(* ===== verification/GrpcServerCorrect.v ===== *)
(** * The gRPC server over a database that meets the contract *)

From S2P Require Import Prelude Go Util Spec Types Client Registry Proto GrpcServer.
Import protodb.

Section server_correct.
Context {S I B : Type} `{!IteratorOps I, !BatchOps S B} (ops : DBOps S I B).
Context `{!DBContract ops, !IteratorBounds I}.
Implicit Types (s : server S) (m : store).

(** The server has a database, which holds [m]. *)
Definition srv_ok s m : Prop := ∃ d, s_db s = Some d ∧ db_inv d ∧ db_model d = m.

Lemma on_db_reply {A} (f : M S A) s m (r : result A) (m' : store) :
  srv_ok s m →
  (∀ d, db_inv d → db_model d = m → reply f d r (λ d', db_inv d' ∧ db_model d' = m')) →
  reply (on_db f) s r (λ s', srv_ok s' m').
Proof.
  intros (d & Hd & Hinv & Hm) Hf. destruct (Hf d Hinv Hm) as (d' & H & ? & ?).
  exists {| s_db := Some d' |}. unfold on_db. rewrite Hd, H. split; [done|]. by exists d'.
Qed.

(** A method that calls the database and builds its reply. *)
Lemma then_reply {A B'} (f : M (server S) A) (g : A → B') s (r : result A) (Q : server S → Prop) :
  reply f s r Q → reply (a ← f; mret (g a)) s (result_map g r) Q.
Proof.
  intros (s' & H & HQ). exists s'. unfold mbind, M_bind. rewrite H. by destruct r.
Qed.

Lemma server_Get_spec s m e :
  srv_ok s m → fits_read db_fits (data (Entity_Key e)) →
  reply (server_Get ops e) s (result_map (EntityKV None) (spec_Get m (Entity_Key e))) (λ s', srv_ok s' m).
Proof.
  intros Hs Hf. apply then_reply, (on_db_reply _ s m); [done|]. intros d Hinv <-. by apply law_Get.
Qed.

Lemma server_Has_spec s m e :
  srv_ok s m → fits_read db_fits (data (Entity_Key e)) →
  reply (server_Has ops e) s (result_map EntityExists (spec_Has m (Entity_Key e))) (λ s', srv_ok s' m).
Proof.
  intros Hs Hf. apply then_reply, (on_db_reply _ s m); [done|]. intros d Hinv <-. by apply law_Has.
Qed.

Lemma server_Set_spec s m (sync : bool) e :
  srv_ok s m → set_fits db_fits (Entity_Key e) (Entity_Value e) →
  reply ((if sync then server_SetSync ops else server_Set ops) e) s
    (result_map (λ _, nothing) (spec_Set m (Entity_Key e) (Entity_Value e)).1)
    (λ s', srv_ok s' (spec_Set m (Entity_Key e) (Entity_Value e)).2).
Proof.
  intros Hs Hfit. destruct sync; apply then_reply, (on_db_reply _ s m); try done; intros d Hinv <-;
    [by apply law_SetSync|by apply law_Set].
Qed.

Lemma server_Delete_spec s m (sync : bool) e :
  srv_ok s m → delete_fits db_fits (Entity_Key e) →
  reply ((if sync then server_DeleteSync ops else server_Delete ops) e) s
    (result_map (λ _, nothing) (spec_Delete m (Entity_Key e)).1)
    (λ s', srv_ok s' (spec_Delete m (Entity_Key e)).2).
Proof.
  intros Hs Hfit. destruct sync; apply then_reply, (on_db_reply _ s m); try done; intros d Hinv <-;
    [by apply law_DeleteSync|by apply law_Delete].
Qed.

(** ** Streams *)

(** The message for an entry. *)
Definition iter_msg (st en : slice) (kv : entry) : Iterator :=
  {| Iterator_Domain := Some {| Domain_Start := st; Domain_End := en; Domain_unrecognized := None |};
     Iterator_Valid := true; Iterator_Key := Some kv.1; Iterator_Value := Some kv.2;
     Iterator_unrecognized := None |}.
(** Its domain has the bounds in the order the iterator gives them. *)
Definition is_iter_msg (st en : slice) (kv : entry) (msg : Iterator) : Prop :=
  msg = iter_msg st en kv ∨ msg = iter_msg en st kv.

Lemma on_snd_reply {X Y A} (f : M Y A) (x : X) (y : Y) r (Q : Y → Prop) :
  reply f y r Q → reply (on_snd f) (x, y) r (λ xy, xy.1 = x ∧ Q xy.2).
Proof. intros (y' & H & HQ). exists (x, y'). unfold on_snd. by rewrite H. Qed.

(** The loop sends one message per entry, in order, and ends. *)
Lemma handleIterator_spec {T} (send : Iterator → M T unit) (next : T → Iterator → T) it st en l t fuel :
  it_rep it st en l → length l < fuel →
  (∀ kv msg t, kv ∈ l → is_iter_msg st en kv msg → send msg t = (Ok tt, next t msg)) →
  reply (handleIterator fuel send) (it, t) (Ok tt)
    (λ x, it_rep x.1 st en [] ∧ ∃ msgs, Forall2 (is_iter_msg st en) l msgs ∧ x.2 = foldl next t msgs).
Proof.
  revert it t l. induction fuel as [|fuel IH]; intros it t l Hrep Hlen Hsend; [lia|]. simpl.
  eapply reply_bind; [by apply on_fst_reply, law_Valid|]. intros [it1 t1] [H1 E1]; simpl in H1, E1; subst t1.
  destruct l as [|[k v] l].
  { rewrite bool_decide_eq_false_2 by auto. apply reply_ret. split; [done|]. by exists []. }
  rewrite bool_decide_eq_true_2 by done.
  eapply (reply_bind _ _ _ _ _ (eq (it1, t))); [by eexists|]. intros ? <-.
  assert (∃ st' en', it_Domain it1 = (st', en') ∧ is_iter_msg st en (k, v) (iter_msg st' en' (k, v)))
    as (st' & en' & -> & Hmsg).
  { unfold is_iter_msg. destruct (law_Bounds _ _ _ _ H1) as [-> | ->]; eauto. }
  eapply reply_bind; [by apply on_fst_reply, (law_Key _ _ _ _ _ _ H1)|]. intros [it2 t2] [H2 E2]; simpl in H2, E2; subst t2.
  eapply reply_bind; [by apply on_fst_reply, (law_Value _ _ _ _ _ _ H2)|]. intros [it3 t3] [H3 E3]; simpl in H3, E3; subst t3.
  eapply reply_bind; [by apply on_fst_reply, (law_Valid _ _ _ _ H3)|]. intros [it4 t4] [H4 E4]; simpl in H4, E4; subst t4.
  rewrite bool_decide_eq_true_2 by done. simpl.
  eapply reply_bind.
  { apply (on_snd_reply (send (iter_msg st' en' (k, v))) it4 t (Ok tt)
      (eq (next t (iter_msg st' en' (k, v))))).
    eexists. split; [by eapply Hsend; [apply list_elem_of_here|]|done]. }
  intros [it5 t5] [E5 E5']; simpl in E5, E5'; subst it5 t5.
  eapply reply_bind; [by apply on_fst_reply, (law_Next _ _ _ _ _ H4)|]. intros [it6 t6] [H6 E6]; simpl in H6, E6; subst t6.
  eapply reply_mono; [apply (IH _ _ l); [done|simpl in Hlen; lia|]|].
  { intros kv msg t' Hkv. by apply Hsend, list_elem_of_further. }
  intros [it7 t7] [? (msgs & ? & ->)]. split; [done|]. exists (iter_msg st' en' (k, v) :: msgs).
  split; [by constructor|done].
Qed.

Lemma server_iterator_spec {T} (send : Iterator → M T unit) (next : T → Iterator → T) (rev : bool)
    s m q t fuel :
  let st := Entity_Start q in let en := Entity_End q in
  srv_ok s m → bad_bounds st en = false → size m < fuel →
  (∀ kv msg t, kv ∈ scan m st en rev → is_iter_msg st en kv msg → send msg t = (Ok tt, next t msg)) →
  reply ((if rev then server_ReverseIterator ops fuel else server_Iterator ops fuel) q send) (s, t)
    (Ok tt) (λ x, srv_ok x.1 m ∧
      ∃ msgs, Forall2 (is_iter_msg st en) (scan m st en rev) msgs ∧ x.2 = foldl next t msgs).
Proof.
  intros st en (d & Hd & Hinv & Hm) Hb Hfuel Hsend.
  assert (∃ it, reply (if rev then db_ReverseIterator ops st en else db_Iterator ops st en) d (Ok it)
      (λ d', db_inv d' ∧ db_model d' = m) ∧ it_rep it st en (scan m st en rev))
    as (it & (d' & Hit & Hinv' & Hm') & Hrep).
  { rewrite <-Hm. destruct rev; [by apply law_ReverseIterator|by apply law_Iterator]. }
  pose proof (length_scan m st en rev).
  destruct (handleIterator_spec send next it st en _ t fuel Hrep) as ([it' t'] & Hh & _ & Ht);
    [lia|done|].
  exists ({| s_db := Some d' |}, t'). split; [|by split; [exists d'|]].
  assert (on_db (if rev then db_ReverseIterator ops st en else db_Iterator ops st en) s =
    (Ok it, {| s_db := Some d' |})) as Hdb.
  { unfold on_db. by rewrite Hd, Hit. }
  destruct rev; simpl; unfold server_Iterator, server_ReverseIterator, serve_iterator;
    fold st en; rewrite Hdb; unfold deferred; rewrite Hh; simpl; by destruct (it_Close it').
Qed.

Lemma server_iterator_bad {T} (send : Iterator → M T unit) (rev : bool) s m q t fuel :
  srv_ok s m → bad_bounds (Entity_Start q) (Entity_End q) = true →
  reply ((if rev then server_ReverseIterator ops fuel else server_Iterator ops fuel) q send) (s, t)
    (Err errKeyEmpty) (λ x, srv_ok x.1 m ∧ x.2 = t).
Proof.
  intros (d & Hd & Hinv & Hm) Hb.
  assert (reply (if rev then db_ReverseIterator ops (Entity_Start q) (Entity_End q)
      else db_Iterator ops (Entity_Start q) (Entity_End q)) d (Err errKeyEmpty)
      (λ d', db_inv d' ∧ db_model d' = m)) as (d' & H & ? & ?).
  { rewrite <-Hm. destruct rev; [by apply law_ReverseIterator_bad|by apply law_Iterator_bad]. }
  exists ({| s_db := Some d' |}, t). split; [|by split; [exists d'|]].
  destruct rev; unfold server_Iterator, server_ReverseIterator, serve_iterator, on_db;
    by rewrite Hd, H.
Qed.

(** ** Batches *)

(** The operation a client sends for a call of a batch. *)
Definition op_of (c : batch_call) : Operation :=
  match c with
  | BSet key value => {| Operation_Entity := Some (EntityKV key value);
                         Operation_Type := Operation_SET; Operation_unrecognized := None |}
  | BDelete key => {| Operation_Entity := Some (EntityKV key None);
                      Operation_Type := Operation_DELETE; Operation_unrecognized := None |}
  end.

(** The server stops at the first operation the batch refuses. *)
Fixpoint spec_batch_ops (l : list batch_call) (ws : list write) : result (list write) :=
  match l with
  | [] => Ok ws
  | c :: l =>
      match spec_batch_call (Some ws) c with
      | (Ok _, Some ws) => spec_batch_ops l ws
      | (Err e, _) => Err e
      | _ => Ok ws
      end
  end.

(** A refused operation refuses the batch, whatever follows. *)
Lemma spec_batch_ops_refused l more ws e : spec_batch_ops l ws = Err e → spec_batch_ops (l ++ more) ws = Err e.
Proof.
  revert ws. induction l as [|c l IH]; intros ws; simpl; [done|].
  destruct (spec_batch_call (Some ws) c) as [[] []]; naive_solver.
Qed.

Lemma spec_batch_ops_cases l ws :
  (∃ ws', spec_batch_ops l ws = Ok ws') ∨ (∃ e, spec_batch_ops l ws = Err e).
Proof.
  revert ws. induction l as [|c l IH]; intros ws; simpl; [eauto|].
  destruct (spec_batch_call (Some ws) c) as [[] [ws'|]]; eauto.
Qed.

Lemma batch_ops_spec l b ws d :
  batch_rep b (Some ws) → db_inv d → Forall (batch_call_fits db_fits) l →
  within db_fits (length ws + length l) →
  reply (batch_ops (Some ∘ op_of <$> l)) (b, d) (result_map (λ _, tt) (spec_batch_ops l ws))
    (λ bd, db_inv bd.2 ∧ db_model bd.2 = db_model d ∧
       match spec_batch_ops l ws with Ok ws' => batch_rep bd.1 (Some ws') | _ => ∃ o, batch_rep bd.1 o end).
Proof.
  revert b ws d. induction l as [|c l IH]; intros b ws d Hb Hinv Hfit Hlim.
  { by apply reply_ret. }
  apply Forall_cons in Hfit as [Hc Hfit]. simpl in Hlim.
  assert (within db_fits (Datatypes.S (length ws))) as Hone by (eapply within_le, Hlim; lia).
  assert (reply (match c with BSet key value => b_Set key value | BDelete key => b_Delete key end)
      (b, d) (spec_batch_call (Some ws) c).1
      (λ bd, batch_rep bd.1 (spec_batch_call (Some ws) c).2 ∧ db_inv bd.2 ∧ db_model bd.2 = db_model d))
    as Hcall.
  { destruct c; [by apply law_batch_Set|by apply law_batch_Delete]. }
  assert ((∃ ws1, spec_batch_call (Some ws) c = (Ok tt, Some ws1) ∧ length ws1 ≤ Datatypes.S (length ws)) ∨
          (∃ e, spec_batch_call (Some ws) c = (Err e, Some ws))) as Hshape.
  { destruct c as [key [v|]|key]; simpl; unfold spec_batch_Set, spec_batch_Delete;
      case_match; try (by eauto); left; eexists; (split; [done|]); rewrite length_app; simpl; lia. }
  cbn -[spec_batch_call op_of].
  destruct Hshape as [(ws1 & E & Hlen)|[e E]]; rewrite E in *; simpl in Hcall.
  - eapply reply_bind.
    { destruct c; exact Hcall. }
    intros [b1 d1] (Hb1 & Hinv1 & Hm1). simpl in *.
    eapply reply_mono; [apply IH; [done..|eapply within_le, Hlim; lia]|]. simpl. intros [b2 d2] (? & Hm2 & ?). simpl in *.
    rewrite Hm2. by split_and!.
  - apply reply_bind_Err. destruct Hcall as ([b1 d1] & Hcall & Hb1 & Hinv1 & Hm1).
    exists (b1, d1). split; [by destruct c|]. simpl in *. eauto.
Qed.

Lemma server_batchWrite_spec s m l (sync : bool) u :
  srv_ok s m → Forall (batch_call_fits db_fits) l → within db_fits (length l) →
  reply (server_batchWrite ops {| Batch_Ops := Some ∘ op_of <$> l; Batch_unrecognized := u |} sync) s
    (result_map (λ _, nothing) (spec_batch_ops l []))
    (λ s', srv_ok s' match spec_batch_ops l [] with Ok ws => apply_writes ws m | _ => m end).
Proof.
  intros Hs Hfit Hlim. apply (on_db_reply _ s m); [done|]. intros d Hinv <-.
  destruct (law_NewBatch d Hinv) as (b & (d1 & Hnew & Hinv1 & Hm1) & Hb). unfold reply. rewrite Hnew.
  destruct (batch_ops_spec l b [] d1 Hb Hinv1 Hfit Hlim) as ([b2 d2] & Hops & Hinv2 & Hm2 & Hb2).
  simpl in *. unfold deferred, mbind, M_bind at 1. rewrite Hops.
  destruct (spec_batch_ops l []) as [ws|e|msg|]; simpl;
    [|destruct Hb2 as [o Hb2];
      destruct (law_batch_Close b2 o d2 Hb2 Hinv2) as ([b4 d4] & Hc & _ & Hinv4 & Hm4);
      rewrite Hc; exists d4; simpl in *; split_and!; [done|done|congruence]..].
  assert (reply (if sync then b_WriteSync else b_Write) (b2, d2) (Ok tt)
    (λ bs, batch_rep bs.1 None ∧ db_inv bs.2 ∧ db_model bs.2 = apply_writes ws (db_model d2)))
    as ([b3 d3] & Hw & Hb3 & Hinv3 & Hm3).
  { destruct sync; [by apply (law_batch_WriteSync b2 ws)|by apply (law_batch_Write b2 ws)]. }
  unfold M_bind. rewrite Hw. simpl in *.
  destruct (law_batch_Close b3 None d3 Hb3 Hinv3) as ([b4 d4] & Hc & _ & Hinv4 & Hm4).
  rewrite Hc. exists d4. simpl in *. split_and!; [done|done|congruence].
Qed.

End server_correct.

---

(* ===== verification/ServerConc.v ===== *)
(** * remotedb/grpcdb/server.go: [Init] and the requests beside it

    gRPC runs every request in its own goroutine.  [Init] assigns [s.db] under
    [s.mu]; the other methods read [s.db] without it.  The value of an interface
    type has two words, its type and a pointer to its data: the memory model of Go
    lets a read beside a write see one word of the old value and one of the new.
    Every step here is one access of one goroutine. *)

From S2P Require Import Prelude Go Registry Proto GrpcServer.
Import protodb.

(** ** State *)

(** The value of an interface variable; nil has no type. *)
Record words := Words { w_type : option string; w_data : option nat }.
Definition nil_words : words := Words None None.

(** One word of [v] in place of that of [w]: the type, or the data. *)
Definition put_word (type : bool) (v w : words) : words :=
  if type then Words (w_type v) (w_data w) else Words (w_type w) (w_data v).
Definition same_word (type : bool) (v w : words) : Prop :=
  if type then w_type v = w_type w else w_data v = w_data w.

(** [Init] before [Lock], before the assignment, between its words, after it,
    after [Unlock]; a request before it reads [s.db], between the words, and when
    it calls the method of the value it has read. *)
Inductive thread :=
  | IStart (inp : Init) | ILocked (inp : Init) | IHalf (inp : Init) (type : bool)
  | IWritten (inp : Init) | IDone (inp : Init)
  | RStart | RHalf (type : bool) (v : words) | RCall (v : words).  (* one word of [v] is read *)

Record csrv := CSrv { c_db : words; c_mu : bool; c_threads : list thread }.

Your goal: What lines in the material include the string "BDelete"? Pull each one out.

Answer to this problem:
  | BDelete key => {| Operation_Entity := Some (EntityKV key None);
  assert (reply (match c with BSet key value => b_Set key value | BDelete key => b_Delete key end)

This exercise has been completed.